_WHAT TO PRODUCE:_ Pick out and copy every line below that has the word "pairs".

_DATA:_
(** * Properties *)

(** ** Numbers *)

Lemma Qlt_bool_true (a b : Q) : JS.Qlt_bool a b = true <-> (a < b)%Q.
Proof.
  unfold JS.Qlt_bool. rewrite negb_true_iff.
  split; intro H.
  - apply Qnot_le_lt. intro Hle. apply Qle_bool_iff in Hle. congruence.
  - destruct (Qle_bool b a) eqn:E; [|reflexivity].
    apply Qle_bool_iff in E. exfalso. apply (Qlt_not_le _ _ H E).
Qed.

Lemma Qlt_bool_false (a b : Q) : JS.Qlt_bool a b = false <-> (b <= a)%Q.
Proof.
  unfold JS.Qlt_bool. rewrite negb_false_iff. apply Qle_bool_iff.
Qed.

Lemma trunc_nonneg (q : Q) :
  (0 <= q)%Q -> JS.trunc q = Qfloor q.
Proof.
  intro H. destruct q as [n d]. unfold JS.trunc, Qfloor; simpl.
  apply Z.quot_div_nonneg; [|lia].
  unfold Qle in H; simpl in H. lia.
Qed.

Lemma trunc_nonpos (q : Q) :
  (q <= 0)%Q -> JS.trunc q = Qceiling q.
Proof.
  intro H. destruct q as [n d]. unfold JS.trunc, Qceiling, Qfloor; simpl.
  unfold Qle in H; simpl in H.
  assert (Hn : n <= 0) by lia.
  rewrite <- (Z.opp_involutive n) at 1.
  rewrite Z.quot_opp_l by lia.
  rewrite Z.quot_div_nonneg by lia. reflexivity.
Qed.

(** Truncation moves a number toward zero by less than one. *)
Lemma trunc_lower (q : Q) :
  (0 <= q)%Q -> (inject_Z (JS.trunc q) <= q /\ q < inject_Z (JS.trunc q) + 1)%Q.
Proof.
  intro H. rewrite (trunc_nonneg q H). split.
  - apply Qfloor_le.
  - pose proof (Qlt_floor q) as L. rewrite inject_Z_plus in L. exact L.
Qed.

Lemma trunc_upper (q : Q) :
  (q <= 0)%Q -> (q <= inject_Z (JS.trunc q) /\ inject_Z (JS.trunc q) - 1 < q)%Q.
Proof.
  intro H. rewrite (trunc_nonpos q H). split.
  - apply Qle_ceiling.
  - pose proof (Qceiling_lt q) as L.
    unfold Z.sub in L. rewrite inject_Z_plus in L. exact L.
Qed.

Lemma inject_Z_le_inv (a b : Z) : (inject_Z a <= inject_Z b)%Q -> a <= b.
Proof. rewrite <- Zle_Qle. auto. Qed.

Lemma inject_Z_lt_inv (a b : Z) : (inject_Z a < inject_Z b)%Q -> a < b.
Proof. rewrite <- Zlt_Qlt. auto. Qed.

(** A rational between two integers truncates between them. *)
Lemma trunc_between (q : Q) (lo hi : Z) :
  lo <= 0 <= hi -> (inject_Z lo <= q <= inject_Z hi)%Q ->
  lo <= JS.trunc q <= hi.
Proof.
  intros Hz [Hlo Hhi].
  destruct (Qlt_le_dec q 0) as [Hneg | Hpos].
  - assert (Hq : (q <= 0)%Q) by (apply Qlt_le_weak; exact Hneg).
    destruct (trunc_upper q Hq) as [U1 U2].
    split.
    + apply inject_Z_le_inv. apply Qle_trans with q; assumption.
    + assert (L : (inject_Z (JS.trunc q) < inject_Z 1)%Q).
      { change (inject_Z 1) with 1%Q. lra. }
      apply inject_Z_lt_inv in L. lia.
  - destruct (trunc_lower q Hpos) as [L1 L2].
    split.
    + assert (L : (inject_Z (-1) < inject_Z (JS.trunc q))%Q).
      { change (inject_Z (-1)) with (-1)%Q. lra. }
      apply inject_Z_lt_inv in L. lia.
    + apply inject_Z_le_inv. apply Qle_trans with q; assumption.
Qed.

Lemma ToInt32_small (z : Z) : - 2 ^ 31 <= z < 2 ^ 31 -> JS.ToInt32 z = z.
Proof.
  intro H. unfold JS.ToInt32. rewrite Z.mod_small; lia.
Qed.

Lemma ToInt16_ToUint16 (z : Z) :
  - 2 ^ 15 <= z < 2 ^ 15 -> JS.ToInt16 (JS.ToUint16 z) = z.
Proof.
  intro H. unfold JS.ToInt16, JS.ToUint16.
  destruct (Z_lt_le_dec z 0) as [Hneg | Hpos].
  - replace (z mod 2 ^ 16) with (z + 2 ^ 16).
    + replace (z + 2 ^ 16 + 2 ^ 15) with (z + 2 ^ 15 + 1 * 2 ^ 16) by ring.
      rewrite Z.mod_add by lia. rewrite Z.mod_small; lia.
    + apply Z.mod_unique with (-1); lia.
  - rewrite (Z.mod_small z) by lia. rewrite Z.mod_small; lia.
Qed.

Lemma clamp_range (x : Q) :
  (-1 <= JS.Math_max (-1) (JS.Math_min 1 x) <= 1)%Q.
Proof.
  unfold JS.Math_max, JS.Math_min.
  destruct (JS.Qlt_bool x 1) eqn:E1.
  - apply Qlt_bool_true in E1.
    destruct (JS.Qlt_bool (-1) x) eqn:E2.
    + apply Qlt_bool_true in E2. lra.
    + lra.
  - apply Qlt_bool_false in E1.
    destruct (JS.Qlt_bool (-1) 1) eqn:E2; [lra|].
    apply Qlt_bool_false in E2. lra.
Qed.

(** The clamp leaves a sample of [-1, 1] as it is. *)
Lemma clamp_id (x : Q) :
  (-1 <= x <= 1)%Q -> JS.Math_max (-1) (JS.Math_min 1 x) == x.
Proof.
  intros [Hlo Hhi]. unfold JS.Math_max, JS.Math_min.
  destruct (JS.Qlt_bool x 1) eqn:E1.
  - destruct (JS.Qlt_bool (-1) x) eqn:E2; [reflexivity|].
    apply Qlt_bool_false in E2. lra.
  - apply Qlt_bool_false in E1.
    destruct (JS.Qlt_bool (-1) 1) eqn:E2; [lra|].
    apply Qlt_bool_false in E2. lra.
Qed.

(** ** Quantization *)

Lemma int16_to_float_eq (v : Z) :
  int16_to_float v == inject_Z v * (1 # 32768).
Proof.
  unfold int16_to_float, Qeq, Qmult, inject_Z; simpl. lia.
Qed.

(** The test [0.5 + sample < 0] of line 84 is [sample < -0.5]. *)
Lemma scale_test (c : Q) :
  JS.Qlt_bool ((1 # 2) + c) 0 = JS.Qlt_bool c (- (1 # 2)).
Proof.
  destruct (JS.Qlt_bool c (- (1 # 2))) eqn:E.
  - apply Qlt_bool_true in E. apply Qlt_bool_true. lra.
  - apply Qlt_bool_false in E. apply Qlt_bool_false. lra.
Qed.

(** The value [quantize] computes: the factor is 32768 below -0.5 and
    32767 from -0.5 on, and the result is a 16-bit integer, so neither
    [| 0] nor [setInt16] wraps it. *)
Lemma quantize_rule (x : Q) :
  let c := JS.Math_max (-1) (JS.Math_min 1 x) in
  quantize x
  = JS.trunc (if JS.Qlt_bool c (- (1 # 2)) then c * 32768 else c * 32767)%Q
  /\ - 32768 <= quantize x <= 32767.
Proof.
  intro c. unfold quantize. fold c. rewrite scale_test.
  pose proof (clamp_range x) as Hc. fold c in Hc.
  assert (R : - 32768
              <= JS.trunc (if JS.Qlt_bool c (- (1 # 2))
                           then c * 32768 else c * 32767)%Q
              <= 32767).
  { apply trunc_between; [lia|].
    change (inject_Z (-32768)) with (-32768)%Q.
    change (inject_Z 32767) with 32767%Q.
    destruct (JS.Qlt_bool c (- (1 # 2))) eqn:E.
    - apply Qlt_bool_true in E. lra.
    - apply Qlt_bool_false in E. lra. }
  unfold JS.bitor0. rewrite ToInt32_small by lia.
  split; [reflexivity | exact R].
Qed.

(** De-quantizing the value computed for a sample of [-1, 1] misses the
    sample by less than two steps of 1/32768. *)
Lemma quantize_error (x : Q) :
  (-1 <= x <= 1)%Q ->
  (Qabs (x - int16_to_float (quantize x)) < 2 # 32768)%Q.
Proof.
  intro Hx.
  destruct (quantize_rule x) as [Hq _]. cbv zeta in Hq.
  pose proof (clamp_id x Hx) as Hc.
  set (c := JS.Math_max (-1) (JS.Math_min 1 x)) in *.
  rewrite int16_to_float_eq, Hq.
  apply Qabs_Qlt_condition.
  destruct (JS.Qlt_bool c (- (1 # 2))) eqn:E.
  - apply Qlt_bool_true in E.
    destruct (trunc_upper (c * 32768)%Q) as [U1 U2]; [lra|].
    set (t := inject_Z (JS.trunc (c * 32768)%Q)) in *. lra.
  - apply Qlt_bool_false in E.
    destruct (Qlt_le_dec c 0) as [Hneg | Hpos].
    + destruct (trunc_upper (c * 32767)%Q) as [U1 U2]; [lra|].
      set (t := inject_Z (JS.trunc (c * 32767)%Q)) in *. lra.
    + destruct (trunc_lower (c * 32767)%Q) as [L1 L2]; [lra|].
      set (t := inject_Z (JS.trunc (c * 32767)%Q)) in *. lra.
Qed.
(** * Munki-Deploy-Azure: the runbook template

    A shallow embedding of [runbooktemplate.py], the Azure Automation
    runbook that starts the Munki manifest generator either for one
    device (webhook run) or for the whole fleet (scheduled run), and the
    properties of its dispatch logic.

    Conventions of the model.
    - A Python [str] is the list of its Unicode code points ([str]).
      Literals of the source are written as Rocq strings and converted
      with [txt].
    - The script is straight-line code over library calls.  Each library
      call that leaves the script ([json.loads],
      [automationassets.get_automation_variable], the assignment to
      [os.environ], [mmg.main]) is recorded in a log, in program order.
    - An uncaught Python exception ends the run; the model returns it.
    - The libraries are modelled at their interface.  The Automation
      variables are a partial function from names to [str] values;
      [os.environ] is a finite map and an assignment to it an insertion;
      [mmg.main] is opaque, and the run ends with its call. *)

From Stdlib Require Import ZArith NArith String Ascii List.
From stdpp Require Import base option list gmap strings.

Local Open Scope N_scope.

(** ** Python text *)

(** A code point, and a [str]. *)
Definition char : Type := N.
Definition str : Type := list char.

(** The [str] denoted by a source literal (ASCII or Latin-1). *)
Fixpoint txt (s : string) : str :=
  match s with
  | EmptyString => []
  | String a s' => N_of_ascii a :: txt s'
  end.

(** The double quote, which the literals below are assembled with. *)
Definition dquote : char := 34.

(** [quoted s] is the JSON string literal for a plain [s]. *)
Definition quoted (s : string) : str := dquote :: txt s ++ [dquote].

(** The methods of [str] the script calls. *)
Module Str.

(** [old] is a prefix of [s] (Python [s.startswith(old)]). *)
Fixpoint startswith (s old : str) : bool :=
  match old, s with
  | [], _ => true
  | _ :: _, [] => false
  | o :: old', c :: s' => (c =? o) && startswith s' old'
  end.

(** [s.split(sep)] for a one-character separator: the fields between
    the separators, never an empty list. *)
Fixpoint split (sep : char) (s : str) : list str :=
  match s with
  | [] => [[]]
  | c :: s' =>
      if c =? sep then [] :: split sep s'
      else match split sep s' with
           | [] => [[c]]
           | f :: fs => (c :: f) :: fs
           end
  end.

(** [s.replace(old, new)] for a non-empty [old]: scanning from the left,
    every occurrence of [old] that does not overlap an earlier one is
    replaced by [new].  [skip] counts the characters of a matched
    occurrence that are still to be passed over. *)
Fixpoint replace_from (skip : nat) (old new s : str) : str :=
  match s with
  | [] => []
  | c :: s' =>
      match skip with
      | S k => replace_from k old new s'
      | O =>
          if startswith s old
          then new ++ replace_from (length old - 1) old new s'
          else c :: replace_from 0 old new s'
      end
  end.

Definition replace (old new s : str) : str := replace_from 0 old new s.

End Str.

(** ** [json.loads]

    The values [json.loads] returns, and the decoder of the standard
    library ([json.decoder], [json.scanner]) as a recursive descent over
    the code points.  A [float] is kept as the literal Python's
    [float()] is applied to; the interpreter's recursion limit is not
    modelled. *)

#[warnings="-register-all"]
Inductive json : Type :=
  | JNone
  | JBool (b : bool)
  | JInt (z : Z)
  | JFloat (literal : str)
  | JStr (s : str)
  | JList (items : list json)
  | JDict (pairs : list (str * json)).

Module Json.

(** Equality of code-point strings, as a boolean. *)
Definition str_eqb (a b : str) : bool := bool_decide (a = b).

(** [d[k] = v] on a [dict] kept as its items in insertion order: an
    existing key keeps its place and takes the new value. *)
Fixpoint dict_set (k : str) (v : json) (d : list (str * json)) : list (str * json) :=
  match d with
  | [] => [(k, v)]
  | (k', v') :: d' =>
      if str_eqb k' k then (k', v) :: d' else (k', v') :: dict_set k v d'
  end.

(** [dict(pairs)]. *)
Definition dict (pairs : list (str * json)) : list (str * json) :=
  fold_left (fun d kv => dict_set (fst kv) (snd kv) d) pairs [].

(** [d.get(k)] on the items of a [dict]. *)
Fixpoint dict_get (k : str) (d : list (str * json)) : option json :=
  match d with
  | [] => None
  | (k', v) :: d' => if str_eqb k' k then Some v else dict_get k d'
  end.

(** The whitespace of the decoder: space, tab, line feed, carriage return. *)
Definition is_ws (c : char) : bool :=
  (c =? 32) || (c =? 9) || (c =? 10) || (c =? 13).

Fixpoint skip_ws (s : str) : str :=
  match s with
  | c :: s' => if is_ws c then skip_ws s' else s
  | [] => []
  end.

(** [expect c s] is what follows [c] when [s] starts with it. *)
Definition expect (c : char) (s : str) : option str :=
  match s with
  | c' :: s' => if c' =? c then Some s' else None
  | [] => None
  end.

(** [literal w s] is what follows the word [w] when [s] starts with it. *)
Definition literal (w : string) (s : str) : option str :=
  if Str.startswith s (txt w) then Some (drop (length (txt w)) s) else None.

Definition is_digit (c : char) : bool := (48 <=? c) && (c <=? 57).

_RESULT:_
  | JDict (pairs : list (str * json)).
(** [dict(pairs)]. *)
Definition dict (pairs : list (str * json)) : list (str * json) :=
  fold_left (fun d kv => dict_set (fst kv) (snd kv) d) pairs [].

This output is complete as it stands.